The Federal Trade Commission is taking a closer look at the all-stock acquisition of Mylan NV (MYL) by Upjohn Inc., a division of Pfizer Inc. (PFE), as pharmaceutical transactions face increased scrutiny in Washington.

Upjohn disclosed the “second request” for additional business and financial information in a Friday, Oct. 25, Securities and Exchange Commission filing.

The FTC notified the companies Oct. 7 about the request, which lengthens the duration of a merger review and increases the likelihood of conditions or a legal challenge—but doesn’t guarantee either outcome.

Announced July 29, the merger would combine Mylan, best known for its allergy medication EpiPen, with Upjohn, the generic drug unit of Pfizer. The companies anticipate a mid-2020 close.

The Deal reported over the summer that the transaction was announced nearly a year after Mylan formed a strategic review committee to evaluate alternatives for the company.

While Washington is consumed with reining in powerful tech giants, drug manufacturers have drawn pushback over concerns that span from out-of-control drug prices to pay-for-delay tactics intended to keep rival generics from the market.

In a June 2019 overview of its policing of the pharmaceutical industry, the FTC highlighted enforcement actions it’s previously taken against Mylan and Pfizer that resulted in transaction-related divestitures.

Adding another layer of uncertainty to Pfizer-Mylan, the combination would require clearance by several foreign competition authorities, including the European Commission and China’s State Administration for Market Regulation.
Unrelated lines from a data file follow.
(** [`${address.slice(0, 6)}...${address.slice(-4)}`]. *)
Definition short_address (a : string) : string :=
  Str.slice 0 6 a +:+ "..." +:+ Str.slice_last 4 a.
Definition category_row (p : jsval) (category : string) : node event :=
  El "div" []
    [El "span" [] [Txt category];
     El "label" []
       [El "input" [A "type" "checkbox"; A "aria-label" (category +:+ " notifications");
                    Flag "checked" (match Toggles.checked p category with Ok b => b | Throw _ => false end);
                    OnToggle (fun _ => ToggleCategory category)] []]].
Definition NotificationPreferences (p : jsval) : node event := El "div" [] (map (category_row p) NOTIFICATION_CATEGORIES).
Definition NotificationsSection (s : state) : node event :=
  El "div" []
    [El "p" []
       [Txt "Notification preferences are managed per connected wallet address.";
        Txt (if connected s then " Currently configured for " +:+ match address s with Some a => short_address a | None => "undefined...undefined" end +:+ "."
             else " Connect a wallet to manage notification preferences.")];
     when_some (toggles s) NotificationPreferences;
     when (negb (connected s))
       (El "div" [] [Icon "Bell"; El "p" [] [Txt "Connect your wallet to configure notification preferences"]])].
Definition clear_question : string :=
  "This will clear all locally stored data (theme, filters, saved searches, display settings, notification preferences and history). This cannot be undone.".
(** The answer to the question is the browser's: a click may clear or not. *)
Definition DataPrivacySection (answer : bool) : node event :=
  El "div" []
    [El "div" []
       (heading "Shield" "Local Storage" "TrusTrove stores preferences locally in your browser. No personal data is sent to external servers without your consent." ++
        [El "button" [A "type" "button"; OnClick [ClearAll answer]] [Txt "Clear All Local Data"]]);
     El "div" []
       (heading "Database" "Saved Marketplace Searches" "Your saved filter presets are stored locally and scoped to your connected wallet address (or a generic key when not connected). Maximum of 10 presets per address." ++
        [El "p" [] [Txt "Manage presets from the "; El "strong" [] [Txt "Marketplace"]; Txt " page."]])].
Definition wallet_status (a : string) : node event :=
  El "div" []
    [El "div" [] [Icon "Shield"; El "div" [] [El "p" [] [Txt "Wallet Connected"]; El "p" [] [Txt (short_address a)]]];
     El "span" [] [Txt "Settings scoped to this address"]].
Definition section (id icon title text : string) (body : node event) : node event :=
  El "section" [A "aria-labelledby" id]
    [El "header" [] [Icon icon; El "div" [] [El "h2" [A "id" id] [Txt title]; El "p" [] [Txt text]]]; El "div" [] [body]].
(** [PageLayout] puts the bar over the page; its theme button is the part that matters here. *)
Definition view (answer : bool) (s : state) : node event :=
  El "div" []
    [lift (fun _ => PressBar) (ThemeToggleView.view (bt_theme (bar s)) (bt_mounted (bar s)));
     El "div" []
       [El "div" []
          [El "h1" [] [Txt "Settings"];
           El "p" [] [Txt "Manage your application preferences. Settings are stored locally in your browser and scoped to your connected wallet where applicable."]];
        when_some (account s) wallet_status;
        El "div" []
          [section "section-appearance" "Palette" "Appearance" "Customize how TrusTrove looks on your device" (AppearanceSection s);
           section "section-notifications" "Bell" "Notifications" "Configure which events trigger notifications" (NotificationsSection s);
           section "section-data-privacy" "Database" "Data & Privacy" "Manage local data storage and privacy settings" (DataPrivacySection answer)]]].
(** The wallet changes elsewhere, and the focus moves. *)
Definition outside (s : state) (e : event) : Prop :=
  match e with Wallet _ _ | Focus _ => True | _ => False end.
End Settings.

(** ** Properties *)
Module SettingsFacts.
Import Settings ToggleFacts.

Definition shows (b : Button) (dc : document) : Prop := dc = applyTheme (bt_theme b) /\ bt_mounted b = true.
Record inv (s : state) : Prop := {
  i_available : available (disk s);
  i_good : DisplayFacts.good (shown s);
  i_stored : Display.load (disk s) Display.defaults = shown s;
  i_root : root s = Display.publish (shown s);
  i_togglable : togglable (disk s);
  i_toggles : toggles s = read_toggles s;
  i_theme : shows (bar s) (doc s) \/ shows (own s) (doc s);
  i_mounted : bt_mounted (bar s) = true /\ bt_mounted (own s) = true }.

Lemma keys_apart a : Display.DISPLAY_KEY <> prefsStorageKey a /\ THEME_STORAGE_KEY <> prefsStorageKey a /\
  THEME_STORAGE_KEY <> Display.DISPLAY_KEY.
Proof. split_and!; discriminate. Qed.

(** Reading one key does not see a write to another. *)
Lemma load_other d d' p : readable d' = readable d ->
  lookup_item (items d') Display.DISPLAY_KEY = lookup_item (items d) Display.DISPLAY_KEY ->
  Display.load d' p = Display.load d p.
Proof. intros Hr Hl. unfold Display.load, getItem. by rewrite Hr, Hl. Qed.

Lemma save_prefs d p a : available d ->
  readStoredPrefs (Display.saveDisplayPrefs d p) (prefsStorageKey a) = readStoredPrefs d (prefsStorageKey a).
Proof.
  intros Ha. apply prefs_other.
  - destruct (store_json_available d Display.DISPLAY_KEY (Display.prefs_value p) Ha) as [H _]. by rewrite (proj1 Ha).
  - apply store_json_other. by destruct (keys_apart a).
Qed.

Lemma read_toggles_same s s' : connected s' = connected s -> address s' = address s ->
  (forall a, readStoredPrefs (disk s) (prefsStorageKey a) = readStoredPrefs (disk s') (prefsStorageKey a)) ->
  read_toggles s = read_toggles s'.
Proof.
  intros Hc Ha H. unfold read_toggles, account. rewrite Hc, Ha. destruct (connected s && _); [|done].
  destruct (address s) as [a|]; [|done]. cbn [fmap option_fmap option_map]. by rewrite H.
Qed.

(** A render of the page establishes everything but what it is given. *)
Lemma settings_rerender_inv s p : available (disk s) -> DisplayFacts.good p -> togglable (disk s) -> bt_mounted (bar s) = true ->
  inv (rerender s p).
Proof.
  intros Ha Hg Ht Hb. unfold rerender, sync. constructor; cbn [disk shown root toggles bar own doc Display.sync Display.store Display.shown Display.doc remount with_shown].
  - by apply (store_json_available _ Display.DISPLAY_KEY).
  - done.
  - by apply DisplayFacts.load_saved.
  - done.
  - intros a. destruct (Ht a) as (fs & Hfs & Hst). exists fs. by rewrite save_prefs.
  - apply read_toggles_same; [done|done|]. intros a. symmetry. by apply save_prefs.
  - right. by split.
  - done.
Qed.

Lemma theme_other d t a : available d -> available (storeTheme d t) /\
  readStoredPrefs (storeTheme d t) (prefsStorageKey a) = readStoredPrefs d (prefsStorageKey a) /\
  forall p, Display.load (storeTheme d t) p = Display.load d p.
Proof.
  intros [Hr Hw]. assert (Hr' : readable (storeTheme d t) = readable d)
    by (unfold storeTheme, setItem_safe, setItem; by rewrite Hw).
  split; [|split].
  - unfold storeTheme, setItem_safe, setItem. by rewrite Hw.
  - apply prefs_other; [done|]. apply setItem_safe_other. by destruct (keys_apart a) as (_ & ? & _).
  - intros p. apply load_other; [done|]. apply setItem_safe_other. by destruct (keys_apart a) as (_ & _ & ?).
Qed.

Lemma toggle_inv s c : inv s -> inv (toggle s c).
Proof.
  intros H. unfold toggle. destruct (account s) as [a|] eqn:Ea; [|done].
  assert (Hts : toggles s = Some (readStoredPrefs (disk s) (prefsStorageKey a)))
    by (rewrite (i_toggles s H); unfold read_toggles; by rewrite Ea).
  destruct (i_togglable s H a) as (fs & Hfs & Hst). rewrite Hts, Hfs, toggle_runs. cbv zeta.
  destruct (toggled_prefs (disk s) a fs c (i_available s H) Hst) as (Hn & Hself & Hother).
  set (next := JObj (JsValue.set fs c _)) in *. pose proof (store_json_available (disk s) (prefsStorageKey a) next (i_available s H)) as Hav.
  constructor; cbn [disk shown root toggles bar own doc Toggles.store Toggles.prefs]; try apply H.
  - exact Hav.
  - rewrite <- (i_stored s H). apply load_other; [by rewrite (proj1 Hav), (proj1 (i_available s H))|].
    apply store_json_other. destruct (keys_apart a) as (Hk & _). by intros ?.
  - intros b. destruct (decide (b = a)) as [->|Hb]; [by eexists|]. rewrite Hother by done. apply (i_togglable s H).
  - unfold read_toggles. unfold account in *. cbn [connected address disk]. rewrite Ea. cbn [fmap option_fmap option_map]. by rewrite Hself.
Qed.

Lemma press_inv b s : inv s -> inv (press b s).
Proof.
  intros H. unfold press. set (t := if dark (doc s) then Light else Dark).
  destruct (theme_other (disk s) t "" (i_available s H)) as (Hav & _ & Hload).
  assert (Hp : forall a, readStoredPrefs (storeTheme (disk s) t) (prefsStorageKey a) = readStoredPrefs (disk s) (prefsStorageKey a))
    by (intros a; exact (proj1 (proj2 (theme_other (disk s) t a (i_available s H))))).
  destruct (i_mounted s H) as [Hb Ho].
  assert (Hu : UseTheme.toggleTheme (use_theme s (if b then bar s else own s)) = UseTheme.setTheme (use_theme s (if b then bar s else own s)) t)
    by reflexivity.
  rewrite Hu. constructor; cbn; try apply H.
  - exact Hav.
  - rewrite Hload. apply H.
  - intros a. rewrite Hp. apply (i_togglable s H).
  - rewrite (i_toggles s H). apply read_toggles_same; [done|done|]. intros a. by rewrite <- Hp.
  - destruct b; [left|right]; split; done.
  - destruct b; by rewrite ?Hb, ?Ho.
Qed.

Lemma remount_inv s : available (disk s) -> DisplayFacts.good (shown s) -> Display.load (disk s) Display.defaults = shown s ->
  root s = Display.publish (shown s) -> togglable (disk s) -> bt_mounted (bar s) = true -> inv (remount s).
Proof. intros Ha Hg Hl Hr Ht Hb. constructor; try done. by right. Qed.

Lemma settings_mount_inv d m dc r c a : available d -> DisplayFacts.good (Display.load d Display.defaults) -> togglable d ->
  inv (mount d m dc r c a).
Proof.
  intros Ha Hg Ht. unfold mount. apply settings_rerender_inv; [|done| |done].
  - by apply (store_json_available d Display.DISPLAY_KEY).
  - intros b. destruct (Ht b) as (fs & Hfs & Hst). exists fs. split; [|done]. rewrite <- Hfs. by apply save_prefs.
Qed.

Lemma clear_inv s confirmed : inv s -> inv (clear s confirmed).
Proof.
  intros H. unfold clear. destruct (clearAllLocalData confirmed (disk s)) as [[d msg] reload] eqn:E. destruct reload; [|done].
  destruct confirmed; [|done]. unfold clearAllLocalData in E. destruct (clearAppStorage (disk s)) as [[removed s']|e] eqn:Hc; [|done].
  injection E as <- <-.
  assert (Hg : forall k, isAppStorageKey k = true -> getItem s' k = Ok None).
  { intros k Hk. destruct (clear_lookup (disk s) removed s' k Hc) as [Hread Hl]. unfold getItem. by rewrite Hread, Hl, Hk. }
  apply settings_mount_inv.
  - pose proof (i_available s H) as [Hr Hw]. unfold clearAppStorage in Hc. rewrite Hr in Hc. injection Hc as _ <-.
    assert (Hfold : forall l d, available d -> available (foldl removeItem d l)).
    { clear. induction l as [|k l IH]; intros d Hd; [done|]. cbn. apply IH. by destruct Hd. }
    by apply Hfold.
  - unfold Display.load. by rewrite Hg.
  - intros a. eexists. split; [unfold readStoredPrefs; by rewrite Hg|]. by vm_compute.
Qed.

Definition event_ok (e : event) : Prop := match e with SetDensity d => d <> "" | _ => True end.
Lemma step_inv s e : event_ok e -> inv s -> inv (step s e).
Proof.
  intros He H. pose proof H as [Ha [Hs Ht] Hl Hr Htg _ Hth Hm].
  assert (Hre : forall p, DisplayFacts.good p -> inv (rerender s p)) by (intros p Hp; by apply settings_rerender_inv; [| | |apply Hm]).
  destruct e as [d|b|b|c| | |confirmed|c a|c]; cbn [step set_display].
  - destruct (same_density (shown s) d); [done|]. apply Hre. split; [done|]. cbn in *. by destruct (String.eqb_spec d "").
  - destruct (Bool.eqb _ b); [done|]. by apply Hre.
  - destruct (Bool.eqb _ b); [done|]. by apply Hre.
  - by apply toggle_inv.
  - by apply press_inv.
  - by apply press_inv.
  - by apply clear_inv.
  - unfold set_wallet. destruct (Bool.eqb _ _ && _); [done|]. apply remount_inv; try done. by apply Hm.
  - destruct H. by constructor.
Qed.

Lemma settings_offers answer s es : act (view answer s) es -> Forall event_ok es.
Proof.
  intros H. eapply act_fires; [exact H|]. unfold view, NotificationsSection, ThemeToggleView.view, when_some, when.
  destruct (bt_mounted (bar s)) eqn:Hb, (bt_mounted (own s)) eqn:Ho, (account s), (toggles s), (connected s); cbn; rewrite ?Hb, ?Ho; cbn;
  repeat constructor; done.
Qed.

(** One turn of the page, whatever the browser answers to a question of the wipe. *)
Definition page_turn (s s' : state) : Prop := exists answer, turn (view answer) step outside s s'.

Lemma turns_inv s s' : rtc page_turn s s' -> inv s -> inv s'.
Proof.
  induction 1 as [|s1 s2 s3 [answer Ht] _ IH]; [done|]. intros Hi. apply IH. clear IH. destruct Ht as [s es Ha|s e Ho].
  - apply settings_offers in Ha. revert s Hi. induction Ha as [|e es He _ IH]; intros s Hi; [done|]. cbn. by apply IH, step_inv.
  - apply step_inv; [|done]. by destruct e.
Qed.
The review also could be complicated by Brexit “if the United Kingdom were to withdraw from the European Union before the issuance of antitrust clearance by the European Commission,” Upjohn explains in the filing.

Under that scenario, “the parties will also be required to obtain antitrust clearance from the UK Competition and Markets Authority if it asserts jurisdiction to review the [transaction],” the company notes.
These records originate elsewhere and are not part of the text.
(* ===== verification/Console.v ===== *)
(** * The invoice card and the consoles it is in ([components/invoice/InvoiceCard.tsx],
      [app/dashboard/page.tsx], [app/marketplace/page.tsx])

    The markup of the card, with the events its controls send, and the console beside the
    table of the dashboard and of the marketplace: the invoice selected and the card that
    shows it.  The card of the dashboard is keyed by the invoice, so another selection mounts
    another card; the marketplace keeps one card for all selections.  [InvoiceViews.Card] is
    the state of a card and its handlers.  The exit transition of framer-motion, which keeps the
    card that is replaced for an instant, is left out: the model replaces it at once. *)

From S2P Require Import Prelude JsNumber JsString JsValue SdkTypes Assets InvoiceViews InvoiceDisplay Markup.
Local Open Scope Z_scope.

(** ** The card *)
Module CardMarkup.
Inductive press :=
  | OpenInvoice | CopyId | CopyBuyer
  | ShowForm (b : bool) | Input (text : string) | SubmitTerms
  | Press (o : Offer).
#[export] Instance press_eq_dec : EqDecision press.
Proof. solve_decision. Defined.

(** What a render knows: the props, the stores and the state. *)
Record props := {
  p_view : View; p_texts : CardView; p_card : Card.state; p_isVerified : bool;
  p_copiedId : bool; p_copiedBuyer : bool; p_selectable : bool; p_inputId : string }.
Definition busy (p : props) : bool := Card.loading (p_card p) || negb (p_isVerified p).

Definition copy_button (label : string) (copied : bool) (e : press) : node press :=
  El "button" [StopClick; OnClick [e]; A "aria-label" label] [Icon (if copied then "Check" else "Copy")].
Definition title_row (p : props) : node press :=
  El "div" []
    [El "div" []
       [El "div" [] [El "span" [] [Txt (cv_title (p_texts p))]; copy_button "Copy invoice ID" (p_copiedId p) CopyId];
        El "h3" [] [Txt "Invoice obligation"]];
     El "div" []
       [El "span" [A "aria-label" (cv_badge (p_texts p)).2] [Txt (cv_badge (p_texts p)).1];
        El "span" [A "aria-label" (status_label (v_status (p_view p)))] [Txt (cv_status (p_texts p))]]].
Definition figures (p : props) : node press :=
  El "div" []
    [El "div" [] [El "span" [] [Txt "Face Value"]; El "span" [] [Txt (cv_faceValue (p_texts p))]];
     El "div" [] [El "span" [] [Txt "Discount Rate"]; El "span" [] [Txt (cv_discount (p_texts p))]]].
Definition details (p : props) : node press :=
  El "div" []
    [El "div" []
       [El "span" [] [Txt "Buyer Address:"];
        El "div" [] [El "span" [] [Txt (cv_buyer (p_texts p))]; copy_button "Copy buyer address" (p_copiedBuyer p) CopyBuyer]];
     El "div" [] [El "span" [] [Icon "Calendar"; Txt " Due Date:"]; El "span" [] [Txt (cv_dueDate (p_texts p))]];
     when_some (cv_dueStatus (p_texts p)) (fun s =>
       El "div" [] [El "span" [] [Icon "Clock"; Txt " Due Status:"]; El "span" [] [Txt s]])].
Definition funding (p : props) : node press :=
  when_some (cv_funded (p_texts p)) (fun f =>
    El "div" []
      [El "div" [] [El "span" [] [Txt "Funded liquidity:"]; El "span" [] [Txt f.1]];
       when_some f.2 (fun d => El "div" [] [El "span" [] [Txt "Liquidity timestamp:"]; El "span" [] [Txt d]])]).
Definition error_box (p : props) : node press :=
  when (opt_str_truthy (Card.error (p_card p)))
    (El "div" [A "role" "alert"] [Icon "ShieldAlert"; El "span" [] [Txt (default "" (Card.error (p_card p)))]]).

(** The button of an action; its handler returns at once without verification. *)
Definition offer_button (p : props) (o : Offer) : node press :=
  El "button"
    [OnClick (if p_isVerified p then [match o with ListTerms => ShowForm true | _ => Press o end] else []);
     Flag "disabled" (busy p)] [Txt (card_button (Card.loading (p_card p)) o)].
Definition list_form (p : props) : node press :=
  when (Card.showListForm (p_card p))
    (El "div" []
      [El "div" []
         [El "label" [A "htmlFor" (p_inputId p)] [Txt "Discount Basis Points (e.g. 200 = 2.00%, max 5,000 = 50%)"];
          El "input" [A "id" (p_inputId p); A "type" "number"; A "min" "1"; A "max" "5000"; A "step" "1";
                      A "value" (Card.discountBpsInput (p_card p)); OnChange Input; Flag "disabled" (negb (p_isVerified p))] []];
       El "div" []
         [El "button" [OnClick [ShowForm false]] [Txt "Cancel"];
          El "button" [OnClick [SubmitTerms]; Flag "disabled" (busy p)]
            [Txt (if Card.loading (p_card p) then "SUBMITTING..." else "LIST TERMS")]]]).
(** The listing button comes before its form, the others after it. *)
Definition actions (p : props) : node press :=
  when (Card.showActions (p_view p))
    (El "div" [StopClick]
      ([when (negb (p_isVerified p))
          (El "div" [] [Icon "ShieldAlert"; El "span" [] [Txt "Verification required to execute smart contract operations."]])] ++
       map (offer_button p) (List.filter (fun o => bool_decide (o = ListTerms)) (Card.offers (p_view p))) ++
       [list_form p] ++
       map (offer_button p) (List.filter (fun o => negb (bool_decide (o = ListTerms))) (Card.offers (p_view p))))).
Definition view (p : props) : node press :=
  El "div" [OnClick (if p_selectable p then [OpenInvoice] else [])]
    [title_row p; figures p; details p; funding p; error_box p; actions p].
End CardMarkup.

(** ** Properties of the card *)
Module CardMarkupFacts.
Import CardMarkup.

Lemma offer_click p o es : es ∈ clicks (offer_button p o) ->
  es = [] \/ (busy p = false /\ es = [match o with ListTerms => ShowForm true | _ => Press o end]).
Proof.
  unfold offer_button. destruct (busy p) eqn:Hb, (p_isVerified p) eqn:Hv; intros H; cbn in H; in_cases H; auto;
  unfold busy in Hb; rewrite Hv, orb_true_r in Hb; done.
Qed.
Lemma form_click p es : es ∈ clicks (list_form p) ->
  es = [] \/ (Card.showListForm (p_card p) = true /\ (es = [ShowForm false] \/ (busy p = false /\ es = [SubmitTerms]))).
Proof.
  unfold list_form, when. destruct (Card.showListForm (p_card p)), (busy p), (p_isVerified p); intros H; cbn in H; in_cases H; auto 6.
Qed.

Lemma title_click p es b : (es, b) ∈ bubbling (title_row p) -> (es = [] /\ b = false) \/ (es = [CopyId] /\ b = true).
Proof. intros H. cbn in H. in_cases H; auto. Qed.
Lemma details_click p es b : (es, b) ∈ bubbling (details p) -> (es = [] /\ b = false) \/ (es = [CopyBuyer] /\ b = true).
Proof. unfold details, when_some. destruct (cv_dueStatus (p_texts p)); intros H; cbn in H; in_cases H; auto. Qed.
Lemma texts_inert p : inert (figures p) /\ inert (funding p) /\ inert (error_box p).
Proof.
  unfold funding, error_box, when, when_some. destruct (cv_funded (p_texts p)) as [[f [d|]]|], (opt_str_truthy _);
  repeat split; repeat constructor; done.
Qed.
Underscoring the increased need for international sign-offs, which can add complexity and delays to merger reviews, the tie-up would require clearances from competition authorities in 21 more countries.

They include India, Ukraine, Russia, Turkey, Botswana, Kenya, Namibia, Saudia Arabia, Taiwan and Turkey.

In September, The Deal reported that seven Democratic senators—including five presidential candidates—asked FTC Chairman Joe Simons to carefully review the $63 billion acquisition of Botox manufacturer Allergan plc (AGN) by AbbVie Inc. (ABBV) and the $74 billion purchase of Celgene Corp. (CELG) by Bristol-Myers Squibb Co. (BMY).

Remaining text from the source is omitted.